Lo cierto es que probablemente el teléfono resulte innecesario. No sólo no he recibido ninguna visita inesperada sino que nadie sabe dónde vivo en realidad. Pago el alquiler de un pequeño apartamento en Ochanomizu, pero nunca voy. El apartamento de Sengoku está arrendado con un nombre corporativo que no tiene nada que ver conmigo. Si uno se dedica a lo mío, mejor tener una o dos identidades de repuesto.
Miré calle arriba y abajo al tiempo que escuchaba los pitidos, mientras la llamada se abría paso bajo el Pacífico. Cuando se estableció la conexión, introduje mi código.
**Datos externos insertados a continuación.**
(** * Face_detection front-end: capture loop and live streaming loop

    A shallow embedding of the event handlers of
    [frontend/src/pages/StudentManagementPage.jsx] and
    [frontend/src/pages/AttendanceHubPage.jsx].

    A page is a record holding its React state variables ([useState]) and
    the [current] fields of its refs ([useRef]).  A handler is a function
    in a small state-and-output monad: it threads the page and the store
    of camera tracks, and collects the calls it makes to the outside
    (toasts, HTTP requests, camera requests, sockets, timers), in order.

    An [async] handler is cut at each [await]: [h_begin] runs up to the
    awaited call, [h_then] is the rest of the [try] block and [h_catch]
    the [catch] block.  State variables read inside a handler come from
    the render that created the closure, so a handler takes that rendered
    page [r] as an argument next to the live page it writes to. *)

From Stdlib Require Import ZArith List Bool Lia.
From stdpp Require Import base option list strings gmap.
Import ListNotations.

(** ** The browser and the backend, as seen from a handler *)

Module Browser.

(** [MediaStreamTrack.readyState]. *)
Inductive TrackState := Live | Ended.

(** A [MediaStream] is known by the handles of its tracks; the tracks
    themselves live in a store shared by everything that holds the
    stream. *)
Record MediaStream := { getTracks : list nat }.

Abbreviation Tracks := (gmap nat TrackState).

(** REST paths of the backend, with the interpolated value kept apart. *)
Inductive Endpoint :=
| Students                        (* /students/ *)
| StudentById (id : Z)            (* /students/${id} *)
| StudentFace (id : option Z)     (* /students/${capturing}/face *)
| AttendanceSessions              (* /attendance/sessions *)
| SessionLogs (id : Z)            (* /attendance/session/${sessionId}/logs *)
| AttendanceStart                 (* /attendance/start *)
| AttendanceStop                  (* /attendance/stop *)
| AttendanceOverride.             (* /attendance/override *)

Inductive Body :=
| NoBody
| Images (images : list string)
| Override (session_id student_id : Z) (status : string).

Inductive ToastKind := Success | Error.

Inductive Effect :=
| Toast (kind : ToastKind) (msg : string) (duration : option Z)
| Confirm (msg : string)
| GetUserMedia (width height : Z)
| ApiGet (path : Endpoint)
| ApiPost (path : Endpoint) (body : Body)
| ApiDelete (path : Endpoint)
| NewWebSocket (url : string)
| WsClose (ws : nat)
| SetInterval (ms : Z)
| ClearInterval (id : Z).

(** The calls that leave the browser. *)
Definition is_network (e : Effect) : bool :=
  match e with
  | ApiGet _ | ApiPost _ _ | ApiDelete _ | NewWebSocket _ => true
  | _ => false
  end.

(** The DELETE requests among a handler's calls, by path. *)
Definition delete_requests (es : list Effect) : list Endpoint :=
  omap (fun e => match e with ApiDelete path => Some path | _ => None end) es.

(** The calls that ask for the camera. *)
Definition is_camera (e : Effect) : bool :=
  match e with
  | GetUserMedia _ _ => true
  | _ => false
  end.

(** How an awaited call ends: the promise resolves with a value, or it
    rejects; [detail] is [err.response?.data?.detail]. *)
Inductive Outcome (A : Type) :=
| Resolved (a : A)
| Rejected (detail : option string).
Arguments Resolved {A} a.
Arguments Rejected {A} detail.

(** [detail || fallback] on a string that may be undefined. *)
Definition js_or (detail : option string) (fallback : string) : string :=
  match detail with
  | Some (String c s) => String c s
  | _ => fallback
  end.

(** Truthiness of a string, of a number, of a number-or-null. *)
Definition truthy_str (s : string) : bool :=
  match s with EmptyString => false | _ => true end.
Definition truthy_num (n : Z) : bool := negb (n =? 0)%Z.
Definition truthy_id (o : option Z) : bool :=
  match o with Some n => truthy_num n | None => false end.

(** *** The handler monad *)

Record Result (P A : Type) := mkResult {
  value : A;
  page : P;
  tracks : Tracks;
  effects : list Effect
}.
Arguments mkResult {P A}.
Arguments value {P A}.
Arguments page {P A}.
Arguments tracks {P A}.
Arguments effects {P A}.

Definition Act (P A : Type) : Type := P -> Tracks -> Result P A.

Definition act_ret {P A} (a : A) : Act P A :=
  fun p t => mkResult a p t [].

Definition act_bind {P A B} (f : A -> Act P B) (m : Act P A) : Act P B :=
  fun p t =>
    match m p t with
    | mkResult a p1 t1 e1 =>
        match f a p1 t1 with
        | mkResult b p2 t2 e2 => mkResult b p2 t2 (e1 ++ e2)
        end
    end.

#[export] Instance Act_ret {P} : MRet (Act P) := @act_ret P.
#[export] Instance Act_bind {P} : MBind (Act P) := @act_bind P.

Definition get {P} : Act P P := fun p t => mkResult p p t [].
Definition modify {P} (f : P -> P) : Act P unit :=
  fun p t => mkResult tt (f p) t [].
Definition emit {P} (e : Effect) : Act P unit :=
  fun p t => mkResult tt p t [e].
Definition skip {P} : Act P unit := mret tt.

(** [toast.success(msg)], [toast.error(msg)]. *)
Definition toast_success {P} (msg : string) : Act P unit :=
  emit (Toast Success msg None).
Definition toast_error {P} (msg : string) : Act P unit :=
  emit (Toast Error msg None).

(** [xs.forEach(f)]. *)
Fixpoint forEach {P A} (xs : list A) (f : A -> Act P unit) : Act P unit :=
  match xs with
  | [] => skip
  | x :: xs' => f x ;; forEach xs' f
  end.

(** [t.stop()]. *)
Definition stopTrack {P} (t : nat) : Act P unit :=
  fun p ts => mkResult tt p (<[t := Ended]> ts) [].

(** The browser grants the camera: the tracks of the new stream are
    live. *)
Definition acquire {P} (stream : MediaStream) : Act P unit :=
  fun p ts =>
    mkResult tt p (foldr (fun t m => <[t := Live]> m) ts (getTracks stream)) [].

(** No camera acquisition is active. *)
Definition camera_released (ts : Tracks) : Prop :=
  forall t, ts !! t <> Some Live.

End Browser.

(** ** StudentManagementPage.jsx *)

Module StudentManagementPage.
Import Browser.

Definition CAPTURE_ANGLES : list string := ["Front"; "Left"; "Right"; "Look Up"].

Record Student := {
  id : Z;
  full_name : string;
  college_roll_number : string;
  branch : string;
  semester : Z;
  has_face : bool
}.

Record Form := {
  name : string;
  email : string;
  password : string;
  form_college_roll_number : string;
  form_full_name : string;
  form_branch : string;
  form_semester : string
}.

Record HTMLVideoElement := { srcObject : option MediaStream }.
Record HTMLCanvasElement := { width : Z; height : Z }.

(** What the preview shows at the moment of a snapshot:
    [video.videoWidth], [video.videoHeight], and the part of
    [canvas.toDataURL('image/jpeg', 0.9)] after the comma. *)
Record Frame := { videoWidth : Z; videoHeight : Z; b64 : string }.

Record Page := {
  students : list Student;
  showForm : bool;
  form : Form;
  capturing : option Z;                 (* null, or the student_id *)
  capturedImages : list string;
  currentAngle : nat;
  videoRef : option HTMLVideoElement;   (* videoRef.current *)
  canvasRef : option HTMLCanvasElement; (* canvasRef.current *)
  streamRef : option MediaStream        (* streamRef.current *)
}.

Definition setStudents v p :=
  {| students := v; showForm := showForm p; form := form p;
     capturing := capturing p; capturedImages := capturedImages p;
     currentAngle := currentAngle p; videoRef := videoRef p;
     canvasRef := canvasRef p; streamRef := streamRef p |}.
Definition setCapturing v p :=
  {| students := students p; showForm := showForm p; form := form p;
     capturing := v; capturedImages := capturedImages p;
     currentAngle := currentAngle p; videoRef := videoRef p;
     canvasRef := canvasRef p; streamRef := streamRef p |}.
Definition setCapturedImages v p :=
  {| students := students p; showForm := showForm p; form := form p;
     capturing := capturing p; capturedImages := v;
     currentAngle := currentAngle p; videoRef := videoRef p;
     canvasRef := canvasRef p; streamRef := streamRef p |}.
Definition setCurrentAngle v p :=
  {| students := students p; showForm := showForm p; form := form p;
     capturing := capturing p; capturedImages := capturedImages p;
     currentAngle := v; videoRef := videoRef p;
     canvasRef := canvasRef p; streamRef := streamRef p |}.
Definition set_videoRef v p :=
  {| students := students p; showForm := showForm p; form := form p;
     capturing := capturing p; capturedImages := capturedImages p;
     currentAngle := currentAngle p; videoRef := v;
     canvasRef := canvasRef p; streamRef := streamRef p |}.
Definition set_canvasRef v p :=
  {| students := students p; showForm := showForm p; form := form p;
     capturing := capturing p; capturedImages := capturedImages p;
     currentAngle := currentAngle p; videoRef := videoRef p;
     canvasRef := v; streamRef := streamRef p |}.
Definition set_streamRef v p :=
  {| students := students p; showForm := showForm p; form := form p;
     capturing := capturing p; capturedImages := capturedImages p;
     currentAngle := currentAngle p; videoRef := videoRef p;
     canvasRef := canvasRef p; streamRef := v |}.

(** The page as [useState] and [useRef] initialise it. *)
Definition initial : Page :=
  {| students := []; showForm := false;
     form := {| name := ""; email := ""; password := "";
                form_college_roll_number := ""; form_full_name := "";
                form_branch := ""; form_semester := "" |};
     capturing := None; capturedImages := []; currentAngle := 0;
     videoRef := None; canvasRef := None; streamRef := None |}.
Cada vez que hago eso, menos cuando pongo a prueba el sistema de forma periódica, he escuchado una voz femenina y mecánica que dice: «No tiene llamadas». Aquel día esperaba lo mismo.
En cambio el mensaje fue: «Tiene una llamada».
«Hijo de puta.» Estaba tan sorprendido que no recordaba qué botón tenía que pulsar para escuchar el mensaje, pero la voz mecánica me lo indicó. Pulsé la tecla «uno» conteniendo la respiración.
Oí la voz de un hombre que hablaba japonés.
«Es pequeño. Difícil pillarlo por sorpresa cuando entre.»
Otra voz masculina, que también hablaba japonés.
«Espera aquí, al lado del genkan . Cuando llegue, utiliza el spray de pimienta.»
Conocía esa voz, pero tardé un minuto en identificarla. Estaba acostumbrado a oírla en inglés.
Benny.
«¿Y si no quiere hablar?»
«Hablará.»
Agarré el teléfono con fuerza. «Menudo pedazo de mierda, ese Benny. ¿Cómo me ha localizado?»
¿Cuándo se había grabado ese mensaje? ¿Cuál era el botón de funciones especiales?… Maldita sea, tenía que haber repasado todas las opciones unas cuantas veces para practicar antes de que fuera realmente importante. Me había dormido en los laureles. Pulsé el seis. Así se pasaba el mensaje rápido. Mierda. Probé con el cinco. La mujer mecánica me informó de que el mensaje lo había dejado una persona de fuera a las dos del mediodía. Aquella era la hora de California, o sea que habían entrado en mi apartamento alrededor de las siete de la mañana, hacía una hora más o menos.
De acuerdo, cambio de planes. Guardé el mensaje, colgué y llamé a Midori al móvil. Le dije que había descubierto algo importante y que se lo contaría cuando volviera, que tenía que esperarme aunque tardara en llegar. Acto seguido, retrocedí hacia Sugamo, famoso en otro tiempo por ser la sede de una prisión de la Comandancia Suprema de las Fuerzas Aliadas para los criminales de guerra japoneses y actualmente más conocido por albergar el barrio chino y los hoteles del amor de rigor.